(** X6. Adding columns of any kind to headers that are Monthly Data in
    Rows leaves them so; and when all headers after the addition are
    text, headers that were recognised stay recognised.  (A header that
    is not text, added to Monthly Data in Columns, gives the error: see
    C8.) *)
Theorem identify_ingestion_file_type_headers_more_columns (hs hs' : list header) :
  hs ⊆+ hs' →
  (identify_ingestion_file_type_headers hs = Classified MonthlyRows →
   identify_ingestion_file_type_headers hs' = Classified MonthlyRows) ∧
  (forallb header_is_text hs' = true →
   recognised (identify_ingestion_file_type_headers hs) = true →
   recognised (identify_ingestion_file_type_headers hs') = true).
Proof.
  intros Hsub.
  assert (Hmono : ∀ name, bool_decide (Text name ∈ hs) = true →
                          bool_decide (Text name ∈ hs') = true).
  { intros name H%bool_decide_eq_true. apply bool_decide_eq_true.
    by eapply elem_of_submseteq. }
  assert (Hall : ∀ l, forallb (λ col, bool_decide (Text col ∈ hs)) l = true →
                      forallb (λ col, bool_decide (Text col ∈ hs')) l = true).
  { intros l. rewrite !forallb_forall. intros H x Hx. by apply Hmono, H. }
  assert (Hfac : (bool_decide (Text "Facility Name" ∈ hs)
                  || bool_decide (Text "Facility" ∈ hs)) = true →
                 (bool_decide (Text "Facility Name" ∈ hs')
                  || bool_decide (Text "Facility" ∈ hs')) = true).
  { rewrite !orb_true_iff. intros [?|?]; [left|right]; by apply Hmono. }
  pose proof (month_header_count_submseteq _ _ Hsub) as Hcount.
  rewrite !identify_ingestion_file_type_headers_unfold. cbv zeta.
  destruct (bool_decide (Text "Facility Name" ∈ hs) || bool_decide (Text "Facility" ∈ hs));
    [specialize (Hfac eq_refl); rewrite Hfac, !andb_true_l
    |rewrite !andb_false_l; split; [intros H; discriminate H|intros _ H; discriminate H]].
  pose proof (Hall type1_indicators) as H1. pose proof (Hall type2_indicators) as H2.
  destruct (forallb (λ col, bool_decide (Text col ∈ hs)) type1_indicators).
  - rewrite (H1 eq_refl). by split.
  - split.
    { destruct (forallb (λ col, bool_decide (Text col ∈ hs)) type2_indicators),
        (forallb header_is_text hs), (3 <=? month_header_count hs);
        intros H; discriminate H. }
    intros Htext'. rewrite Htext'.
    destruct (forallb (λ col, bool_decide (Text col ∈ hs)) type2_indicators); [|done].
    rewrite (H2 eq_refl).
    destruct (forallb header_is_text hs); [|done].
    destruct (3 <=? month_header_count hs) eqn:E; [|done].
    apply Nat.leb_le in E. intros _.
    destruct (forallb (λ col, bool_decide (Text col ∈ hs')) type1_indicators); [done|].
    assert ((3 <=? month_header_count hs') = true) as -> by (apply Nat.leb_le; lia). done.
Qed.

(** X6 on the rows layout with three columns of the other layout and the
    header 2024 put in front. *)
Lemma identify_ingestion_file_type_headers_more_columns_witness :
  identify_ingestion_file_type_headers
    (header_2024 :: text_headers monthly_rows_and_more) = Classified MonthlyRows.
Proof.
  apply (identify_ingestion_file_type_headers_more_columns (text_headers ingestion_one)
           (header_2024 :: text_headers monthly_rows_and_more)).
  - unfold text_headers. simpl. do 4 apply submseteq_cons. reflexivity.
  - reflexivity.
Defined.

(** ** compare_facility_names and the order of the rows *)

Lemma compare_facility_names_row_order_sets (raw_cols ing_cols : list string)
    (raw_rows raw_rows' ing_rows ing_rows' : list row) :
  raw_rows ≡ₚ raw_rows' →
  ing_rows ≡ₚ ing_rows' →
  compare_facility_names (mkTable raw_cols raw_rows) (mkTable ing_cols ing_rows) =
  compare_facility_names (mkTable raw_cols raw_rows') (mkTable ing_cols ing_rows').
Proof.
  intros Hraw Hing.
  set (raw := mkTable raw_cols raw_rows). set (raw' := mkTable raw_cols raw_rows').
  set (ing := mkTable ing_cols ing_rows). set (ing' := mkTable ing_cols ing_rows').
  assert (Hc : ∀ name, has_column raw name = has_column raw' name) by done.
  assert (Hc' : ∀ name, has_column ing name = has_column ing' name) by done.
  destruct (has_column raw "Facility Name") eqn:H1.
  - destruct (has_column ing "Facility Name" || has_column ing "Facility") eqn:H2.
    + rewrite (compare_facility_names_ok raw ing H1 H2).
      rewrite (compare_facility_names_ok raw' ing'); [|by rewrite <- Hc|by rewrite <- !Hc'].
      assert (ingestion_facility_column ing' = ingestion_facility_column ing) as -> by done.
      unfold raw, raw', ing, ing'.
      by rewrite (facilities_permutation raw_cols _ _ _ Hraw),
        (facilities_permutation ing_cols _ _ _ Hing).
    + apply orb_false_iff in H2 as [H2 H3].
      unfold compare_facility_names. by rewrite <- Hc, <- !Hc', H1, H2, H3.
  - unfold compare_facility_names. by rewrite <- Hc, H1.
Qed.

----

— EXERCISE OBJECTIVE —
All lines starting at the one holding "by rewrite (facilities_permutation" and ending at the last line above must be output exactly, and no other line may appear.

— WRITTEN ANSWER —
      by rewrite (facilities_permutation raw_cols _ _ _ Hraw),
        (facilities_permutation ing_cols _ _ _ Hing).
    + apply orb_false_iff in H2 as [H2 H3].
      unfold compare_facility_names. by rewrite <- Hc, <- !Hc', H1, H2, H3.
  - unfold compare_facility_names. by rewrite <- Hc, H1.
Qed.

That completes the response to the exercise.